Amygdala centralis cardiovascular response to angiotensin I microinjection in Goldblatt hypertensive rats

Previous studies have shown that induction of 2kidney -1clip Goldblatt hypertension (2K-1C) induction in rats eliminates hypertensive response after inactivating of the central nucleus of the amygdale (ACe). The present study investigated the possibility of alteration in local renin angiotensin system (RAS) activity in ACe after hypertension induction. Clamps were placed on the left renal arteries of a group of Wistar rats to induce 2K-1C Goldblatt hypertension. A similar surgery without clipping was done in sham group. Rats were studied six weeks after surgery. The mean arterial blood pressure (MAP) and heart rate (HR) were measured directly with indwelling arterial cannulas under urethane anesthesia. Rats received bilateral cannulation of the ACe for angiotensin I (AngI) microinjection. Before and 5,10,20,40 and 60 minutes after bilateral microinjection of Ang I (1 µL, 100 µM) into ACe, MAP and HR measured and compared between groups. In normotensive rats, significant changes in MAP or HR were not seen.

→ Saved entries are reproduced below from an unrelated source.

(** ** Witnesses

    A consumer attached to an established book: a second snapshot derives three mutations,
    sent and received in turn; and, on a ring of two, all sent before the consumer looks. *)

Section runs.
Context `{RB : Broadcast StreamDelivery} `{RL : !BroadcastLaws RB} `{WP : Watch PublishedBook}.

Definition send_one (s : system) : system :=
  match s.(outbox) with
  | [] => s
  | d :: rest => with_writer (send_delivery s.(sys_writer) d) rest s
  end.

Definition receive_one (s : system) : system :=
  match try_recv 8 s.(sys_writer).(delivery_sender) s.(sys_observer) with
  | Some (r, o) => with_observer o (s.(log) ++ handed r) s
  | None => s
  end.

Lemma send_one_run s s' : sys_run s s' -> sys_run s (send_one s').
Proof.
  intros H. unfold send_one. destruct s'.(outbox) as [|d rest] eqn:E; [done|].
  eapply sys_run_step; [exact H|by apply sys_send].
Qed.

Lemma receive_one_run s s' : s'.(half) = None -> sys_run s s' -> sys_run s (receive_one s').
Proof.
  intros Hh H. unfold receive_one. destruct (try_recv _ _ _) as [[r o]|] eqn:E; [|done].
  eapply sys_run_step; [exact H|by eapply sys_receive].
Qed.
End runs.

Definition second_commit : result BookCommit BookError * OrderBook :=
  apply_snapshot (sample_candidate (Snapshot (sample_bounded second_book))) based_book.

Definition sample_start (capacity : Z) : system (RB := ring) (WP := slot) :=
  attached_to based_book {| observer_capacity_value := capacity |}.

Definition sample_published (capacity : Z) : system (RB := ring) (WP := slot) :=
  let s := sample_start capacity in
  with_writer (publish_state second_commit.2 s.(sys_writer))
    (commit_deliveries (commit_of second_commit)) s.

Lemma sample_published_run capacity : sys_run (sample_start capacity) (sample_published capacity).
Proof.
  eapply sys_run_step; [apply sys_run_refl|]. 
  apply (sys_publish (sample_start capacity) (commit_deliveries (commit_of second_commit))
           second_commit.2); [reflexivity|reflexivity|].
  apply (move_snapshot (sample_candidate (Snapshot (sample_bounded second_book)))).
  - apply sample_candidate_wf, second_wf.
  - vm_compute. reflexivity.
Qed.

(** Every delivery received as it is sent. *)
Definition sample_drained : system (RB := ring) (WP := slot) :=
  receive_one (receive_one (send_one (receive_one (send_one (send_one (sample_published 8)))))).

Lemma sample_drained_run : sys_run (sample_start 8) sample_drained.
Proof.
  unfold sample_drained.
  apply receive_one_run; [vm_compute; reflexivity|].
  apply receive_one_run; [vm_compute; reflexivity|]. apply send_one_run.
  apply receive_one_run; [vm_compute; reflexivity|]. apply send_one_run, send_one_run.
  apply sample_published_run.
Qed.

(** Everything sent on a ring of two before the consumer looks. *)
Definition sample_overrun : system (RB := ring) (WP := slot) :=
  send_one (send_one (send_one (sample_published 1))).

Lemma sample_overrun_run : sys_run (sample_start 1) sample_overrun.
Proof. apply send_one_run, send_one_run, send_one_run, sample_published_run. Qed.

Lemma consumer_sees_no_gap_witness :
  len sample_drained.(log) = 3 /\ numbered_deliveries 0 0 sample_drained.(log).
Proof.
  split; [vm_compute; reflexivity|].
  destruct (consumer_sees_no_gap based_book {| observer_capacity_value := 8 |} sample_drained 0 0
    based_wf sample_drained_run ltac:(vm_compute; reflexivity)) as (_ & _ & _ & H).
  exact H.
Defined.

Lemma receive_exact_witness :
  fst <$> try_recv 8 sample_overrun.(sys_writer).(delivery_sender) sample_overrun.(sys_observer)
    = Some (Err (HistoryLost Overrun 1)) /\
  exists F skipped d, since based_book F second_commit.2 /\ skipped <> [] /\
    skipped ++ [d] `prefix_of` F.
Proof.
  split; [vm_compute; reflexivity|].
  destruct (receive_exact based_book {| observer_capacity_value := 1 |} sample_overrun 0 0
    based_wf sample_overrun_run ltac:(vm_compute; reflexivity) ltac:(vm_compute; reflexivity))
    as [_ H].
  destruct (try_recv 8 sample_overrun.(sys_writer).(delivery_sender) sample_overrun.(sys_observer))
    as [[r o]|] eqn:E; [|vm_compute in E; discriminate].
  assert (Hr : r = Err (HistoryLost Overrun 1)).
  { enough (Hx : Some r = Some (Err (HistoryLost Overrun 1))) by (by injection Hx).
    change (Some r) with (fst <$> Some (r, o)). rewrite <- E. vm_compute. reflexivity. }
  destruct (H 8%nat r o E) as (F & Hs & _ & Hans). subst r.
  destruct Hans as (skipped & d & H1 & H2 & _). exists F, skipped, d.
  split; [exact Hs|]. split; [exact H1|exact H2].
Defined.

Lemma drained_consumer_is_replica_witness :
  depth (replay based_book.(book_levels) (delivered_mutations sample_drained.(log)))
    (coordinate (sample_level Bid 39 6)) = depth second_commit.2.(book_levels)
    (coordinate (sample_level Bid 39 6)) /\
  is_Some (depth second_commit.2.(book_levels) (coordinate (sample_level Bid 39 6))).
Proof.
  assert (E : exists o, try_recv 8 sample_drained.(sys_writer).(delivery_sender)
                sample_drained.(sys_observer) = Some (Ok None, o)).
  { destruct (try_recv 8 _ _) as [[r o]|] eqn:E; [|vm_compute in E; discriminate].
    exists o. enough (Some r = Some (Ok None)) as [= ->] by done.
    change (Some r) with (fst <$> Some (r, o)). rewrite <- E. vm_compute. reflexivity. }
  destruct E as [o E].
  split; [|vm_compute; eexists; reflexivity].
  apply (drained_consumer_is_replica based_book {| observer_capacity_value := 8 |} sample_drained
    0 0 8 o based_wf sample_drained_run ltac:(vm_compute; reflexivity)
    ltac:(vm_compute; discriminate) ltac:(vm_compute; reflexivity) E ltac:(vm_compute; reflexivity)
    ltac:(vm_compute; reflexivity)).
  apply level_coordinate_wf. by apply sample_level_wf.
Defined.

Lemma receive_paths_agree_witness :
  exists fuel' a o2,
    try_recv fuel' sample_drained.(sys_writer).(delivery_sender) sample_drained.(sys_observer)
      = Some (a, o2) /\ a = Ok None.
Proof.
  destruct (receive_paths_agree sample_drained.(sys_writer).(state_sender)
    sample_drained.(sys_writer).(delivery_sender) sample_drained.(sys_observer)
    ltac:(apply Nat.leb_le; vm_compute; reflexivity)) as [H _].
  destruct (recv 8 sample_drained.(sys_writer).(delivery_sender) sample_drained.(sys_observer))
    as [[r o1]|] eqn:E; [|vm_compute in E; discriminate].
  destruct (H 8%nat r o1 E) as (a & Ha & Hr). exists 8%nat, a, o1. split; [exact Ha|].
  enough (Hx : r = None) by (by rewrite Hx in Hr).
  enough (Hx : Some r = Some None) by (by injection Hx).
  change (Some r) with (fst <$> Some (r, o1)). rewrite <- E. vm_compute. reflexivity.
Defined.

Lemma state_changed_coalesces_witness :
  let w := slot_new (Watch := slot) (publish based_book) in
  exists o', state_changed (send_replace (send_replace w (publish based_book))
                              (publish second_commit.2))
               (sample_start 8).(sys_observer) = (Some (Ok (publish second_commit.2)), o').
Proof.
  intros w.
  destruct (state_changed_coalesces w (sample_start 8).(sys_observer) (publish based_book)
    (publish second_commit.2) (attached_subscribe w)) as [(o' & H & _) _].
  exists o'. exact H.
Defined.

Meanwhile, in hypertensive rats MAP significantly increased 5, 10, and 20 minutes after (p<0.05, p<0.05, p<0.01) though HR remained unaltered. MAP alteration range by microinjection in hypertensive rats has significantly been different in comparison with normotensive ones at mentioned times (p<0.05, p<0.01, p<0.05). This data shows that inhibitory effect of Ang I on ACe has increased after hypertension induction. This process may contribute in hypertension development. Increased Angiotensin II (Ang II) receptors or accelerated converting process of AngI to AngII may altere Ang I microinjection in ACe outcome.